*** Opening of DATA RECORDS ***

(** *** Vocabulary of the properties *)

(** The handle-or-probe step of one requested name: the handle when both
    obtaining it and reading its size succeed. *)
Definition probe (s : Spyglass) (gcsKey : string) (sizeLimit : Z)
    (name : string) : option Artifact :=
  match gcsArtifact s gcsKey name sizeLimit with
  | inl art => match snd (Size art) with
               | None => Some art
               | Some _ => None
               end
  | inr _ => None
  end.

(** The handles of the names whose step succeeds, in request order. *)
Fixpoint probed (s : Spyglass) (gcsKey : string) (sizeLimit : Z)
    (names : list string) : list Artifact :=
  match names with
  | [] => []
  | name :: rest =>
      match probe s gcsKey sizeLimit name with
      | Some art => art :: probed s gcsKey sizeLimit rest
      | None => probed s gcsKey sizeLimit rest
      end
  end.

(** Whether the step of some requested ["build-log.txt"] fails. *)
Definition logFailed (s : Spyglass) (gcsKey : string) (sizeLimit : Z)
    (names : list string) : bool :=
  existsb (fun name =>
             (name =? buildLog)%string &&
             match probe s gcsKey sizeLimit name with
             | Some _ => false
             | None => true
             end) names.

(** The handles that the pod-log fallback contributes. *)
Definition fallback (s : Spyglass) (gcsKey jobName buildID : string)
    (sizeLimit : Z) (names : list string) : list Artifact :=
  if logFailed s gcsKey sizeLimit names then
    match podLogArtifact s jobName buildID sizeLimit with
    | inl art => [art]
    | inr _ => []
    end
  else [].

(** The calls to the pod-log fetcher in a trace. *)
Definition podLogCalls (t : list (Call Artifact)) : list (Call Artifact) :=
  filter (fun c => match c with CallPodLog _ _ _ => true | _ => false end) t.
Lemma movement_clamps_stock_witness :
  let host := utcHost 1000 in
  let db := {| tbl_products := [sampleProduct "p1" 3 2; sampleProduct "p2" 8 1];
               tbl_movements := [] |} in
  let b := {| body_id := "m1"; body_productId := "p1"; body_type := Exit;
              body_quantity := 5; body_note := EmptyString |} in
  stockNonNegative (tbl_products (fst (postMovements host db b)))
  /\ option_map prod_quantity
       (findProduct (tbl_products (fst (postMovements host db b))) "p1") = Some 0.
Proof.
  intros host db b.
  assert (Hinv : stockNonNegative (tbl_products db)).
  { repeat constructor; simpl; lia. }
  assert (Hq : body_type b = Entry -> 0 <= body_quantity b).
  { intros H. discriminate H. }
  destruct (@movement_clamps_stock host db b Hinv Hq) as [Hnn [Hok _]].
  split; [exact Hnn|].
  destruct (Hok _ eq_refl) as [p [Hfind [_ [Hzero _]]]].
  apply Hzero; [reflexivity|].
  vm_compute in Hfind. inversion Hfind; subst p. vm_compute. discriminate.
Defined.

(** The local store's [addMovement] applies the same update to the
    first product with the id. *)
Lemma addMovement_clamps_stock (host : Host) (db : Db) (b : MovementBody) (p : Product) :
  findProduct (tbl_products db) (body_productId b) = Some p ->
  option_map prod_quantity
    (findProduct (tbl_products (fst (addMovement host db b))) (body_productId b))
  = Some (match body_type b with
          | Entry => prod_quantity p + body_quantity b
          | Exit => Z.max 0 (prod_quantity p - body_quantity b)
          end)
  /\ (stockNonNegative (tbl_products db) ->
      (body_type b = Entry -> 0 <= body_quantity b) ->
      stockNonNegative (tbl_products (fst (addMovement host db b)))).
Proof.
  unfold addMovement, findProduct, stockNonNegative. simpl.
  generalize (tbl_products db) as ps. induction ps as [|p0 ps IH]; simpl.
  - discriminate.
  - destruct (String.eqb (prod_id p0) (body_productId b)) eqn:E; simpl.
    + intros H. inversion H; subst p0. rewrite E. simpl. split.
      * destruct (body_type b); reflexivity.
      * intros Hinv Hq. inversion Hinv; subst. constructor; [|assumption].
        simpl. now apply newQuantity_nonneg.
    + intros H. rewrite E. destruct (IH H) as [IH1 IH2]. split; [exact IH1|].
      intros Hinv Hq. inversion Hinv; subst. constructor; [assumption|].
      now apply IH2.
Qed.

(* ================================================================== *)
(** * Empty catalogs (C9)                                             *)
(* ================================================================== *)

Lemma renderGeneralReport_total (products : list Product) (cb : list CategoryRow) :
  exists s, renderGeneralReport products cb = Some s.
Proof.
  unfold renderGeneralReport.
  assert (Havg : exists a,
             (if (0 <? length products)%nat
              then safeDiv (fold_left (fun a p => (a + price p)%Q) products 0%Q)
                     (inject_Z (Z.of_nat (length products)))
              else Some 0%Q) = Some a).
  { destruct (0 <? length products)%nat eqn:E; [|eauto].
    apply Nat.ltb_lt in E. rewrite safeDiv_defined; [eauto|].
    intros H. unfold Qeq in H. simpl in H. lia. }
  assert (Hmax : exists v,
             (if (0 <? length cb)%nat
              then option_map totalVal (nth_error cb 0)
              else Some 1%Q) = Some v).
  { destruct cb as [|c cb]; simpl; eauto. }
  destruct Havg as [a ->]. destruct Hmax as [v ->]. eauto.
Qed.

*** Close of DATA RECORDS ***

TASK ITEM >> Note down each line above where the word "exact" occurs.

TASK ANSWER >>
  split; [exact Hnn|].
    + intros H. rewrite E. destruct (IH H) as [IH1 IH2]. split; [exact IH1|].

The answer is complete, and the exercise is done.